Of the material below, the lines to be retyped are those from the line containing "if truthy source_url then" through the line containing "[ArticleCard] per post", inclusive; reproduce them exactly.
⁂
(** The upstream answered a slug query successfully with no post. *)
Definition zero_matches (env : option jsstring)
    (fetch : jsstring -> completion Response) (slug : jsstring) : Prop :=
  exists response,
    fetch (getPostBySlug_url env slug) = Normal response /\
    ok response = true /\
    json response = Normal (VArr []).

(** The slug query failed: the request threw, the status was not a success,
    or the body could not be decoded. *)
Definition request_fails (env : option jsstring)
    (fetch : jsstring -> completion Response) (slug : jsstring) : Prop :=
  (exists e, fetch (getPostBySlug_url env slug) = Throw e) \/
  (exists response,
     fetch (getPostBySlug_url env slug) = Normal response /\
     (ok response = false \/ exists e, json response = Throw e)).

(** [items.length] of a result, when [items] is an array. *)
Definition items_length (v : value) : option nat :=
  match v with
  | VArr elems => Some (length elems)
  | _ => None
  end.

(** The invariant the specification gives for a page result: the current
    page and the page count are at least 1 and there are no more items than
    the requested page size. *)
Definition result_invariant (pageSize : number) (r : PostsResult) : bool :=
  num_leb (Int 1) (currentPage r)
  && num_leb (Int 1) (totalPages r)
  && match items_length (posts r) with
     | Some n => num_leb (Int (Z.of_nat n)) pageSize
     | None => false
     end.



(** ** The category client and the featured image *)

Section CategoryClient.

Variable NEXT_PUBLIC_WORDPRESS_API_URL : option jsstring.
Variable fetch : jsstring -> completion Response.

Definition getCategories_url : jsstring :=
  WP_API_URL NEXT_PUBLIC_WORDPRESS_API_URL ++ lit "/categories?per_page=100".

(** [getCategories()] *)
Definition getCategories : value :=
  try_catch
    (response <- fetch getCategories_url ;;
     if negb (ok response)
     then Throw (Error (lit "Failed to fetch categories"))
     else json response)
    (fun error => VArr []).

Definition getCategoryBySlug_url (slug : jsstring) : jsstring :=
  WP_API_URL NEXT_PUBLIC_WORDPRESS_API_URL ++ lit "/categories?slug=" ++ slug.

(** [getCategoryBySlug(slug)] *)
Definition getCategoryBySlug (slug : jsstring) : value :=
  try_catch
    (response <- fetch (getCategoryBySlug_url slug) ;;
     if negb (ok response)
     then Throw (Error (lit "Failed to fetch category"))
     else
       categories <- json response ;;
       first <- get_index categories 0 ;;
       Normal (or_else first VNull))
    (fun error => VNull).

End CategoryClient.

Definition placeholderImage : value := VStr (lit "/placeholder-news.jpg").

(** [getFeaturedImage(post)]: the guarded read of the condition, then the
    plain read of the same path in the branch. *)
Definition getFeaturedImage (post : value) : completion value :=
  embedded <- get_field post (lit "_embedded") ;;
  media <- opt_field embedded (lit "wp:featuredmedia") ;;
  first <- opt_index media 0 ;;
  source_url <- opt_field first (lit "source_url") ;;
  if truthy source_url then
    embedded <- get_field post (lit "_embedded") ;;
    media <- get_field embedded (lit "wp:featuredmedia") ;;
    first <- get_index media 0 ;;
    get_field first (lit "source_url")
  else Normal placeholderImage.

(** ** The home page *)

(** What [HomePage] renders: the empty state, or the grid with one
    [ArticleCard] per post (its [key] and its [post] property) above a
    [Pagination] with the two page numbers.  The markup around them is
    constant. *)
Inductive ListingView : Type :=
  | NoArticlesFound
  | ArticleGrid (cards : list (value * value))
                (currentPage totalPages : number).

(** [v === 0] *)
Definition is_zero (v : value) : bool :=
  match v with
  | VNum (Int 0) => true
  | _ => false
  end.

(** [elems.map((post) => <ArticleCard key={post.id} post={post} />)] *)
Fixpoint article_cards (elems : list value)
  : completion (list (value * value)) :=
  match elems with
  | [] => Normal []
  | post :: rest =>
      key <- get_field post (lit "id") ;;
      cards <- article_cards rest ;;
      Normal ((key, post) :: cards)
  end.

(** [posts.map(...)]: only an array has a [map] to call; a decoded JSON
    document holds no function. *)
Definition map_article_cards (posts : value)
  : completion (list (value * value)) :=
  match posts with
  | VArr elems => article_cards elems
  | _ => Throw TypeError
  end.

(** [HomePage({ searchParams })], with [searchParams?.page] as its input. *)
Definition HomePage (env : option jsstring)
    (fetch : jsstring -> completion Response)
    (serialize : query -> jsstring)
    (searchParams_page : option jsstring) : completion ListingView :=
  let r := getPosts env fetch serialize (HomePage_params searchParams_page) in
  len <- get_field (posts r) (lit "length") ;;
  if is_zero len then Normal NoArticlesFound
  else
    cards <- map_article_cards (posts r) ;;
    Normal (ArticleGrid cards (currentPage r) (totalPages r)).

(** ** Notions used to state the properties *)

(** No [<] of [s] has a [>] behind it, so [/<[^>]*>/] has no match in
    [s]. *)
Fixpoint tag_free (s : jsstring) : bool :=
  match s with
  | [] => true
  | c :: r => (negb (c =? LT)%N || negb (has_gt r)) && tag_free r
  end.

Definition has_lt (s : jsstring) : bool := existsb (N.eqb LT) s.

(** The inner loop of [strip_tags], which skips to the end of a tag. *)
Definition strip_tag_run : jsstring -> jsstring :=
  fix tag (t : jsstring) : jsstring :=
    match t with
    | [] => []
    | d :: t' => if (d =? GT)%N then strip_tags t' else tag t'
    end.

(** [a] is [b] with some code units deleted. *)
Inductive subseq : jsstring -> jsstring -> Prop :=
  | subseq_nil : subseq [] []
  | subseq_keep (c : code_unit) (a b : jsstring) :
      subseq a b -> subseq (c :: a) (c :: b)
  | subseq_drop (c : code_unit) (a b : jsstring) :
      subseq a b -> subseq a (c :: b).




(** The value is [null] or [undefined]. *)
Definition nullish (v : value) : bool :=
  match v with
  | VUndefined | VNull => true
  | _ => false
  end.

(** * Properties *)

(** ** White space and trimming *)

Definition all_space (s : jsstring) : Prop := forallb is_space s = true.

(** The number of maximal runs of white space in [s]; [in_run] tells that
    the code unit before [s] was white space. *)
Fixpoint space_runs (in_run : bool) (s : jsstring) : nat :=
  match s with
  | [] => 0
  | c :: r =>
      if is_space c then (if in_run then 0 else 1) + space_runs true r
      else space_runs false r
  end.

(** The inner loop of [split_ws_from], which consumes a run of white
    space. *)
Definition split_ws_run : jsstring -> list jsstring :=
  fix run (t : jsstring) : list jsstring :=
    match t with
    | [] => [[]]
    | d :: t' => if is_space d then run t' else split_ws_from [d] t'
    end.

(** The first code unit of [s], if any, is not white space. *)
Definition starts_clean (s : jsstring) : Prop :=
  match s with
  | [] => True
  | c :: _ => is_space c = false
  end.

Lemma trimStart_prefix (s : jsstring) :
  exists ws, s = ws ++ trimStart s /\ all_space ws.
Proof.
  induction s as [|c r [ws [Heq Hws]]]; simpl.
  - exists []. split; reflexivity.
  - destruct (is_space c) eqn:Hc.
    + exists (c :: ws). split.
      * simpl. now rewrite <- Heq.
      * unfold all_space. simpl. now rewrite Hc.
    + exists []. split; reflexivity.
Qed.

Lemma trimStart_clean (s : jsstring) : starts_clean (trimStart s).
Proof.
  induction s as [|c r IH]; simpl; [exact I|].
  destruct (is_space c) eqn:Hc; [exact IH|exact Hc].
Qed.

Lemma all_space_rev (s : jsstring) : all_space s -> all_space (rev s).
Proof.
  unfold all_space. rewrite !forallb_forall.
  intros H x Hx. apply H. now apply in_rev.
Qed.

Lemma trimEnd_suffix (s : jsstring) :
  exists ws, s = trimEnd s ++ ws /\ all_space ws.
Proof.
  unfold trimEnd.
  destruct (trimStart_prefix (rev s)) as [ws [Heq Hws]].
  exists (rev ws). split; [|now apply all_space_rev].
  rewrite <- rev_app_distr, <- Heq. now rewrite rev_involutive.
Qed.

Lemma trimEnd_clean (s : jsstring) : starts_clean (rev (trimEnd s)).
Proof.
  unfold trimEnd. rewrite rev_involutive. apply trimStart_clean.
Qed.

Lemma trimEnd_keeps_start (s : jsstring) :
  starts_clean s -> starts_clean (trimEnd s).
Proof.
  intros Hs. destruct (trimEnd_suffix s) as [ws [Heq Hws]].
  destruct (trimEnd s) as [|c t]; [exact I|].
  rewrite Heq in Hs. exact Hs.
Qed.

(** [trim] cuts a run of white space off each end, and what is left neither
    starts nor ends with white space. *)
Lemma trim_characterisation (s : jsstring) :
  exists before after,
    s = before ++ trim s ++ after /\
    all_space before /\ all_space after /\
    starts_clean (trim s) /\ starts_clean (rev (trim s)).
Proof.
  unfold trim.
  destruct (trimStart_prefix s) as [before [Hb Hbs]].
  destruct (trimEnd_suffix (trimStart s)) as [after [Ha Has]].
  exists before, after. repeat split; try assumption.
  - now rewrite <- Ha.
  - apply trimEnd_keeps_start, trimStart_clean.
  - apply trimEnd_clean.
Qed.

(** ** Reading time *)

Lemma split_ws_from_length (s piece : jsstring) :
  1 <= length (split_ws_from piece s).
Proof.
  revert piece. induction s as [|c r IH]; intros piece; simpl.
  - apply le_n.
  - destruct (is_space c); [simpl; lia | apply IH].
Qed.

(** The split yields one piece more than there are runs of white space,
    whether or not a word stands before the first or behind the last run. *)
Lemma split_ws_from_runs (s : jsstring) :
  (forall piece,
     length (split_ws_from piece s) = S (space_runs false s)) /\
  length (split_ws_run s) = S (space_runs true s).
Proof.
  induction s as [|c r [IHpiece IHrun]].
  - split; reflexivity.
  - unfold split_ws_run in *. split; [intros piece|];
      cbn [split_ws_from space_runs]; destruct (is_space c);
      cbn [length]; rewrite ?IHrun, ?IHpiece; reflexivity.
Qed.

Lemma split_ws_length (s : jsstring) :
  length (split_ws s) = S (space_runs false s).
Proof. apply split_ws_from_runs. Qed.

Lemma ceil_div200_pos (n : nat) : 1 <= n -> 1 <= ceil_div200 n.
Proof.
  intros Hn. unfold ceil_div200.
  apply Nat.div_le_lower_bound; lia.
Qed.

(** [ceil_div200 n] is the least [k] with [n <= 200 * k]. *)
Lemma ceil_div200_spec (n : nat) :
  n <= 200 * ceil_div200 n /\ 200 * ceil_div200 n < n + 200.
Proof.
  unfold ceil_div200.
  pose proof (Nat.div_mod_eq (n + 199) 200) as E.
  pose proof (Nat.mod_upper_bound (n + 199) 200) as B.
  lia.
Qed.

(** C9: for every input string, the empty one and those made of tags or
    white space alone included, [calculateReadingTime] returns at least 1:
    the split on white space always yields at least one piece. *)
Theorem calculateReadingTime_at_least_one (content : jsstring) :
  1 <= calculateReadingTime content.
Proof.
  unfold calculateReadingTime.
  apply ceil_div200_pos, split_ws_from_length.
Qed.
⁂
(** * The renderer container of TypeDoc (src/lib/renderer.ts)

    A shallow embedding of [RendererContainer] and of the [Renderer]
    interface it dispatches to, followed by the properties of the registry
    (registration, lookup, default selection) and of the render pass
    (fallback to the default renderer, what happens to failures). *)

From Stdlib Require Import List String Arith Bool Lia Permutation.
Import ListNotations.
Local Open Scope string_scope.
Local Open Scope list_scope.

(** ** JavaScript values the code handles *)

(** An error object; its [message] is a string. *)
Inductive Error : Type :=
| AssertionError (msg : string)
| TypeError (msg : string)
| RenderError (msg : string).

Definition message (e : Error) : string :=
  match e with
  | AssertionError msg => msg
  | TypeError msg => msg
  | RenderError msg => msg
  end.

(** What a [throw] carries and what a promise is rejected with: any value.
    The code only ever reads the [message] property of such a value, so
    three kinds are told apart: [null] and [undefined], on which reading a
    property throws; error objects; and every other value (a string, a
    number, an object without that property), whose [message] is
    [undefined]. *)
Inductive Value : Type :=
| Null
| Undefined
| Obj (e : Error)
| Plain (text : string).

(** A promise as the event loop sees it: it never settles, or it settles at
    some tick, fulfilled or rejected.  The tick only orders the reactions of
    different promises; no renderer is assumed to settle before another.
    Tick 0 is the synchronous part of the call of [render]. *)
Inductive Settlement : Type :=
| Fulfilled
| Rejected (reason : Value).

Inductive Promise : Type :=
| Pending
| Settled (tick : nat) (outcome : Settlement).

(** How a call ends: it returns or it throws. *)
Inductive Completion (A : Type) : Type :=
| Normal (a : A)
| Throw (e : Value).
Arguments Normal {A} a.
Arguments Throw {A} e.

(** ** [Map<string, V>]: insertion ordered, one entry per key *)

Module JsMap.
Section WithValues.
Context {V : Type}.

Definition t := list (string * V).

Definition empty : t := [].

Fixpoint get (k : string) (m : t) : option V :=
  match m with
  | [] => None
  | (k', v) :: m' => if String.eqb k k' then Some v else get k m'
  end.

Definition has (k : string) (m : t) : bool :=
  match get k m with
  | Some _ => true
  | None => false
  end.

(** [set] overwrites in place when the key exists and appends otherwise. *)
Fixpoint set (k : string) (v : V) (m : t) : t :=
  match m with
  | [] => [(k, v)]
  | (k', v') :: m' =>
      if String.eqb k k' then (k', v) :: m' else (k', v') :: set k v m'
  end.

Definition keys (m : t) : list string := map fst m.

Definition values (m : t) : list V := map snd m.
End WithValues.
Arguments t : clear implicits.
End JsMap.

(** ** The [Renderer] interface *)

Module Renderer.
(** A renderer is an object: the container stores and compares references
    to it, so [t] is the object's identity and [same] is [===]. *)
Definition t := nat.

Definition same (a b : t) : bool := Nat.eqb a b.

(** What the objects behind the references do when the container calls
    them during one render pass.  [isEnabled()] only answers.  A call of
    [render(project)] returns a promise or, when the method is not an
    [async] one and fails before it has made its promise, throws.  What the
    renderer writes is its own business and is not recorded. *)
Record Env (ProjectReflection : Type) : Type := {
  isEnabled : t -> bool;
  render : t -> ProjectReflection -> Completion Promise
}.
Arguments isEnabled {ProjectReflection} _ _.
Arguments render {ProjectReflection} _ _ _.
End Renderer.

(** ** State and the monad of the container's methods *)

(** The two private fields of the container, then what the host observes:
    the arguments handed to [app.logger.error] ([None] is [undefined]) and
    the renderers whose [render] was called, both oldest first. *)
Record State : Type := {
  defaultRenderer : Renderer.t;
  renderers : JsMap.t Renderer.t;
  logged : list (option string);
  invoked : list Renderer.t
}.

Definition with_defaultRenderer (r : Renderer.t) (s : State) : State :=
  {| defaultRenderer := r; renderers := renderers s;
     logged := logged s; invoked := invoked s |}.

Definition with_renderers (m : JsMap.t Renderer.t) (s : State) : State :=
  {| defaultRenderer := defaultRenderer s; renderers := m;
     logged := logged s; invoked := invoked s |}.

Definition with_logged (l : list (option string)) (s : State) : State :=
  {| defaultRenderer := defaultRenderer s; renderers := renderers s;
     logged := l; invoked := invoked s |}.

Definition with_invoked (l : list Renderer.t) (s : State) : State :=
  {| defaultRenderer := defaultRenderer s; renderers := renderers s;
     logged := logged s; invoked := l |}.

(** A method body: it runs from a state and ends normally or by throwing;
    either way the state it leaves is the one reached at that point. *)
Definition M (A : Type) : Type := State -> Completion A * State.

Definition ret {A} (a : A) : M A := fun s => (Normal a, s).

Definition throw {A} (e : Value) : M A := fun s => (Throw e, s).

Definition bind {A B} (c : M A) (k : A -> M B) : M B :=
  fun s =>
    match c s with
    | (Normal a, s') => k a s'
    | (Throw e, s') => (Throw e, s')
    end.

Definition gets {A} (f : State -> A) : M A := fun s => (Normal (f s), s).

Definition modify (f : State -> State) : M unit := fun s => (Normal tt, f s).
⁂
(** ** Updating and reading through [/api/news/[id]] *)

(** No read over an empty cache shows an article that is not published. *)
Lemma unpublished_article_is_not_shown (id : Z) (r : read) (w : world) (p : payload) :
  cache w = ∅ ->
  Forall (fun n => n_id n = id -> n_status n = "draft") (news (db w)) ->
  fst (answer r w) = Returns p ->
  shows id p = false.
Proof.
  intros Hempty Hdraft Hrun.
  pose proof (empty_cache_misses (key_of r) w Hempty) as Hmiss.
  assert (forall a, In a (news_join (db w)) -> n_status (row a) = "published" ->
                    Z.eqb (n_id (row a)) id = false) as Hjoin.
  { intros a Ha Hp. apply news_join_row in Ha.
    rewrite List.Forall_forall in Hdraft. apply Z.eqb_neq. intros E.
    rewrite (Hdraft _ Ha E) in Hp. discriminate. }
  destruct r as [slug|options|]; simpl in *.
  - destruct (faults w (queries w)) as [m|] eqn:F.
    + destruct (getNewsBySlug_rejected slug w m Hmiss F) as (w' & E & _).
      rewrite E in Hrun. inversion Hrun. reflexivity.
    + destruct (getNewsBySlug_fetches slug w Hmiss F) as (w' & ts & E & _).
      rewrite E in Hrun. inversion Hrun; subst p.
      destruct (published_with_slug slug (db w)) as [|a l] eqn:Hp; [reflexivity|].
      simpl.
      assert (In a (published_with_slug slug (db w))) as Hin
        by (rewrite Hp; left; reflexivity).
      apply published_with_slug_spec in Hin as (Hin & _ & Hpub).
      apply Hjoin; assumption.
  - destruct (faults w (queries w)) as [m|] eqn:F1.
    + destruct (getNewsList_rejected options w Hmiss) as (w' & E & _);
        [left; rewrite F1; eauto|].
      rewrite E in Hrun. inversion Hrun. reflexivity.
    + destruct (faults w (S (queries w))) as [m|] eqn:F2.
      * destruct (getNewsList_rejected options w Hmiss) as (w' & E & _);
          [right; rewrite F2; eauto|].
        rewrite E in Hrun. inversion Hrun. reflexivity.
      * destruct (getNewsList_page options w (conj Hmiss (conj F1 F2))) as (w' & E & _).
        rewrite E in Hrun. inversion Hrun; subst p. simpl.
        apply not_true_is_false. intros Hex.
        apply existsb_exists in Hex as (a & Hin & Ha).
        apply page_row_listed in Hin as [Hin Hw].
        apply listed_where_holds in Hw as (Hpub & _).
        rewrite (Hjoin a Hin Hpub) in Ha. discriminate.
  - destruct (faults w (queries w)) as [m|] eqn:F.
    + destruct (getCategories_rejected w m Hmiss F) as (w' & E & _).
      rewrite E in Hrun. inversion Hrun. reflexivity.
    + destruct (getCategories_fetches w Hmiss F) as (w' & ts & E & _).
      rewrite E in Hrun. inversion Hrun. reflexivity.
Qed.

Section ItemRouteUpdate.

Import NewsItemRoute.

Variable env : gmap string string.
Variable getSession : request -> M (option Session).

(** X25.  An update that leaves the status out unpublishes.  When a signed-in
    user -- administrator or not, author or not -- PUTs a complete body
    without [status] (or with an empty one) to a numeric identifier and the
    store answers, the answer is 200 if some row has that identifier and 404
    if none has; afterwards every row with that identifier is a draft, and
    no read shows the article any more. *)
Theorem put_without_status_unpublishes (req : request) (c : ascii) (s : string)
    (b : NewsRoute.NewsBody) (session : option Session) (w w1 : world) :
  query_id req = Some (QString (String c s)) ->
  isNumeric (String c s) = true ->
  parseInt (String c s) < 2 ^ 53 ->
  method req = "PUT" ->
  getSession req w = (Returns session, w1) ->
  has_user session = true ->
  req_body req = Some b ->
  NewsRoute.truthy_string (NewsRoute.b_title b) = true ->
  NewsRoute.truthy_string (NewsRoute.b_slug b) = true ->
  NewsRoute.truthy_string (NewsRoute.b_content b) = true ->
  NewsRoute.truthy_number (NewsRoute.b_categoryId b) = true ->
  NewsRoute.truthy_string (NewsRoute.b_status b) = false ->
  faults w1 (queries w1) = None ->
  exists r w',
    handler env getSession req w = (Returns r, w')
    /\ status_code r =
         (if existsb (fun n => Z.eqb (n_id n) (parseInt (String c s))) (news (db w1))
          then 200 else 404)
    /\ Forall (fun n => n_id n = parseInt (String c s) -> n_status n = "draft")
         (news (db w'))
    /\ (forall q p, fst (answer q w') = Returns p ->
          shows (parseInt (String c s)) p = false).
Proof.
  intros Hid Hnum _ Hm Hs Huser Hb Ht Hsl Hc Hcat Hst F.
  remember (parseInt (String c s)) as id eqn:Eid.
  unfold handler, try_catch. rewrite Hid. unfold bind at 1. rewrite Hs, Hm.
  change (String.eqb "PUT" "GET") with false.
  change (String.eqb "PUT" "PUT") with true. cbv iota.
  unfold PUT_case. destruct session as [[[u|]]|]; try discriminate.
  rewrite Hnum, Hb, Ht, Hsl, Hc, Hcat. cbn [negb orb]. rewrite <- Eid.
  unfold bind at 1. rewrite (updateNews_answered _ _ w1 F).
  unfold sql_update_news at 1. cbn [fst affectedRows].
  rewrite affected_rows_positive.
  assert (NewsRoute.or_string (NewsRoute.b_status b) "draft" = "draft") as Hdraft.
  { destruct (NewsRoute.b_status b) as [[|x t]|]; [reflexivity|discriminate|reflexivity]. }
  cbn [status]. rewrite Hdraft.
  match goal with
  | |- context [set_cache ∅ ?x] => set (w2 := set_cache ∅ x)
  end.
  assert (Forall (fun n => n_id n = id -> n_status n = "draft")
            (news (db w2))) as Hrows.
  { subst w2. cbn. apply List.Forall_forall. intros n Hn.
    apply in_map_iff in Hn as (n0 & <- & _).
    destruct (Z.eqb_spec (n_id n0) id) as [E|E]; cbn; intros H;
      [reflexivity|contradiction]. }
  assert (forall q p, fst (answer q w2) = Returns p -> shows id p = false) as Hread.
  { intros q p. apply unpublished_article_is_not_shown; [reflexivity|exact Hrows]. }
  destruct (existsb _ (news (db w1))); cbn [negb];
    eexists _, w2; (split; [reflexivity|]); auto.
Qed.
⁂
### Answer area
  if truthy source_url then
    embedded <- get_field post (lit "_embedded") ;;
    media <- get_field embedded (lit "wp:featuredmedia") ;;
    first <- get_index media 0 ;;
    get_field first (lit "source_url")
  else Normal placeholderImage.

(** ** The home page *)

(** What [HomePage] renders: the empty state, or the grid with one
    [ArticleCard] per post (its [key] and its [post] property) above a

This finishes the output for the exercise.